Output the entries below exactly, from the first line to the line holding "RxDirective.hideFeedback d = true", both included.

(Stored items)
◇ ◇ ◇ ◇ ◇

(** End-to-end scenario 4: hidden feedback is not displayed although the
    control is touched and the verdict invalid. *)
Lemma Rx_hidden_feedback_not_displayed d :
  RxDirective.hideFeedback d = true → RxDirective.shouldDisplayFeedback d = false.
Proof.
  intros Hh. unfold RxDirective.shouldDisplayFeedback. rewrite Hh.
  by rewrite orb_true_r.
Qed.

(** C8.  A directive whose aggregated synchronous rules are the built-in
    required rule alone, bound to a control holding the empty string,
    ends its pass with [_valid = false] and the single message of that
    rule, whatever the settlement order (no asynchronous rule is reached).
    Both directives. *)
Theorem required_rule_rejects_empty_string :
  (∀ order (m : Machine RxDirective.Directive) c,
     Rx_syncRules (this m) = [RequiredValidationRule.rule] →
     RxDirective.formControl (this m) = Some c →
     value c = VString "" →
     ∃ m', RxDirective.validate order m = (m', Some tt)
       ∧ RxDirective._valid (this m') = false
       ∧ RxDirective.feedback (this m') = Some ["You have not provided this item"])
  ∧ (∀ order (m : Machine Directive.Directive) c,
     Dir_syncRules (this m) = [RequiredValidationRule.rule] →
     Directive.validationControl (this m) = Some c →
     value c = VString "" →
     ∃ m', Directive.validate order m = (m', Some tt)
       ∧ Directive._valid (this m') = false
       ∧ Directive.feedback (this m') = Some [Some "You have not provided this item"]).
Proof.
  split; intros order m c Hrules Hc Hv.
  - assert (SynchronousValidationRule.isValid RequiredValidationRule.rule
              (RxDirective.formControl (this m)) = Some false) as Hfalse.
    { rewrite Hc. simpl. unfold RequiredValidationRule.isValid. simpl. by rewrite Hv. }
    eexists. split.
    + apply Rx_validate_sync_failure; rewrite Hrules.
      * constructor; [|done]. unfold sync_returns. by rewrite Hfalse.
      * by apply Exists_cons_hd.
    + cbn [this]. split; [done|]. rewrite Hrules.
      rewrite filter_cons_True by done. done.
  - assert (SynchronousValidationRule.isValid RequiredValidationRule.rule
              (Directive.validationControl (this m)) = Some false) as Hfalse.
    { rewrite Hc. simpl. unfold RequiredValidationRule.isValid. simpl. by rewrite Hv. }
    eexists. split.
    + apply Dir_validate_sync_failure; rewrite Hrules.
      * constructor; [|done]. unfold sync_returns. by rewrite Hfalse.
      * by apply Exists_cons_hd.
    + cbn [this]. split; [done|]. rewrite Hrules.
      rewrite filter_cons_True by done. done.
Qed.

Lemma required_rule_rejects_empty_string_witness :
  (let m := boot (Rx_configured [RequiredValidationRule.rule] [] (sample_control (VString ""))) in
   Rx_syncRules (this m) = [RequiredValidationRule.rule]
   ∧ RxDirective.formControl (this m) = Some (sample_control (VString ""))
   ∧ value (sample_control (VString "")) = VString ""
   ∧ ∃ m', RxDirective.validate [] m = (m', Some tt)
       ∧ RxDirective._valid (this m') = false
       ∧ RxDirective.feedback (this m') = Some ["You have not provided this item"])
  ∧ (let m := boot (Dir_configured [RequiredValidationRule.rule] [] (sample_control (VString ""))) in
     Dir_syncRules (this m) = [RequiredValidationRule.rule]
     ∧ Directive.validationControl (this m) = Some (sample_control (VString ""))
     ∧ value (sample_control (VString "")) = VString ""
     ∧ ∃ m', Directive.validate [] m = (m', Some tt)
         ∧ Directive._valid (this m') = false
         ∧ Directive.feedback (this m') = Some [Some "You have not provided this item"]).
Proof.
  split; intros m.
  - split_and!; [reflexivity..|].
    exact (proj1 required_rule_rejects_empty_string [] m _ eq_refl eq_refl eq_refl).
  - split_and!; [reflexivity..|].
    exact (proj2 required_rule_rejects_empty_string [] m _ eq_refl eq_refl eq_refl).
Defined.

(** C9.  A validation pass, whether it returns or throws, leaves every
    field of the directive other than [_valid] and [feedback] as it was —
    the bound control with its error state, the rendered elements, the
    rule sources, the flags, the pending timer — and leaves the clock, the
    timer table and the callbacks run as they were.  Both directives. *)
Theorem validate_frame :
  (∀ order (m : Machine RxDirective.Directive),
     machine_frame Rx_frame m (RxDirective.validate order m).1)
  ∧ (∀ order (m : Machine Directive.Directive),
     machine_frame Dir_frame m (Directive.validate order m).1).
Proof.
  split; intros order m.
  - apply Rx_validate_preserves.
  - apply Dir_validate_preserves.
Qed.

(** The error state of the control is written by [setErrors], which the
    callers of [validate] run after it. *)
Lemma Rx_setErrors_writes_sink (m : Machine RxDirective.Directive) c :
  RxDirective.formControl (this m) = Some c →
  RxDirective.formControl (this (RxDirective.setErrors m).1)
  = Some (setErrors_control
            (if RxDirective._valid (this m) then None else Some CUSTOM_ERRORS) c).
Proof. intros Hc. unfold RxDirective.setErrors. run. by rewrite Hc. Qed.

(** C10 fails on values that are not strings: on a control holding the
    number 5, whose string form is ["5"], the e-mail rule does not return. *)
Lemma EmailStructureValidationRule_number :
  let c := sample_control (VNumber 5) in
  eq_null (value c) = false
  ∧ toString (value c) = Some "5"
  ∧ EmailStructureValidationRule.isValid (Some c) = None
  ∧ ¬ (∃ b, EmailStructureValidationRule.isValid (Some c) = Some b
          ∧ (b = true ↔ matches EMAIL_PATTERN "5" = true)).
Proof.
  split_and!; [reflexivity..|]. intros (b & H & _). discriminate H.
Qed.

◇ ◇ ◇ ◇ ◇

- _Reply to the exercise_
(** End-to-end scenario 4: hidden feedback is not displayed although the
    control is touched and the verdict invalid. *)
Lemma Rx_hidden_feedback_not_displayed d :
  RxDirective.hideFeedback d = true → RxDirective.shouldDisplayFeedback d = false.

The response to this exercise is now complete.